### EXERCISE GOAL
List every line in this data where the string "once" occurs.

### EXCERPTED DATA
____

(** C2.  [curveNID] answers the four names of the registry with the
    engine's identifier of the curve and no error; on every other string
    it answers [errUnknownCurve], and the functions that start by
    resolving the curve then return that error in an untouched world: no
    native call was made, nothing was allocated. *)
Theorem curveNID_exact :
  curveNID "P-224" = (NID_secp224r1, None)
  /\ curveNID "P-256" = (NID_X9_62_prime256v1, None)
  /\ curveNID "P-384" = (NID_secp384r1, None)
  /\ curveNID "P-521" = (NID_secp521r1, None)
  /\ (forall curve, snd (curveNID curve) = None <-> In curve supported)
  /\ (forall curve, ~ In curve supported ->
        curveNID curve = (0, Some errUnknownCurve)
        /\ (forall X Y (w : World engine),
              newECKey curve X Y w = (Returns (nil, Some errUnknownCurve), w))
        /\ (forall X Y (w : World engine),
              NewPublicKeyECDSA curve X Y w
              = (Returns (None, Some errUnknownCurve), w))
        /\ (forall X Y D (w : World engine),
              NewPrivateKeyECDSA curve X Y D w
              = (Returns (None, Some errUnknownCurve), w))
        /\ (forall w : World engine,
              GenerateKeyECDSA curve w
              = (Returns (None, None, None, Some errUnknownCurve), w))).
Proof.
  repeat split; try reflexivity; try apply curveNID_supported.
  - now apply curveNID_unknown.
  - intros. unfold newECKey. now rewrite curveNID_unknown.
  - intros. unfold NewPublicKeyECDSA, bind, newECKey.
    now rewrite curveNID_unknown.
  - intros. unfold NewPrivateKeyECDSA, bind, newECKey.
    now rewrite curveNID_unknown.
  - intros. unfold GenerateKeyECDSA. now rewrite curveNID_unknown.
Qed.

(** *** Verification *)

(** What [VerifyECDSA] does once the pair is marshalled. *)
Lemma VerifyECDSA_run (pub : PublicKeyECDSA.t) (hash : list byte)
    (r s : big_Int) (w : World engine) :
  VerifyECDSA pub hash r s w =
  match asn1.Marshal (ecdsaSignature.mk r s) with
  | (_, Some _) => (Returns false, w)
  | (sig, None) =>
      let key := PublicKeyECDSA.key pub in
      let (v, e) := ECDSA_verify 0 hash sig key (eng w) in
      (Returns (0 <? C_int v),
       mkWorld e (live w)
         (log w ++ [Call fn_ECDSA_verify (C_int v); KeepAlive key])
         (finalizers w))
  end.
Proof.
  unfold VerifyECDSA.
  destruct (asn1.Marshal _) as [sig [e|]] eqn:Hm; [reflexivity|].
  pose proof (Marshal_nonempty _ _ Hm) as Hne.
  destruct sig as [|b sig]; [contradiction|].
  unfold bind, index0, ret, go_openssl_ECDSA_verify, native_int,
    runtime_KeepAlive, with_eng.
  destruct (ECDSA_verify _ _ _ _ _) as [v e]. cbn [eng live log finalizers].
  now rewrite <- app_assoc.
Qed.

(** C1.  [VerifyECDSA] always returns a boolean, it never panics and has
    no error result.  When marshalling (R, S) fails the boolean is false
    and the engine is not called; otherwise the engine's verify primitive
    is called once on the marshalled pair and the boolean is true exactly
    when its [int] result is positive. *)
Theorem VerifyECDSA_bool (pub : PublicKeyECDSA.t) (hash : list byte)
    (r s : big_Int) (w : World engine) :
  exists (b : bool) (w' : World engine),
    VerifyECDSA pub hash r s w = (Returns b, w')
    /\ match asn1.Marshal (ecdsaSignature.mk r s) with
       | (_, Some _) => b = false /\ w' = w
       | (sig, None) =>
           exists v e,
             ECDSA_verify 0 hash sig (PublicKeyECDSA.key pub) (eng w) = (v, e)
             /\ (b = true <-> 0 < C_int v)
             /\ (C_int v <= 0 -> b = false)
             /\ eng w' = e
             /\ since w w' = [Call fn_ECDSA_verify (C_int v);
                              KeepAlive (PublicKeyECDSA.key pub)]
       end.
Proof.
  rewrite VerifyECDSA_run.
  destruct (asn1.Marshal _) as [sig [e|]]; [eauto|].
  cbv zeta. destruct (ECDSA_verify _ _ _ _ _) as [v e] eqn:Hv.
  do 2 eexists. split; [reflexivity|].
  exists v, e. repeat split.
  - apply Z.ltb_lt.
  - apply Z.ltb_lt.
  - apply Z.ltb_ge.
  - unfold since. cbn [log]. now rewrite skipn_app, skipn_all, Nat.sub_diag.
Qed.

____

### SOLUTION TO THIS PROBLEM
(** What [VerifyECDSA] does once the pair is marshalled. *)
    is called once on the marshalled pair and the boolean is true exactly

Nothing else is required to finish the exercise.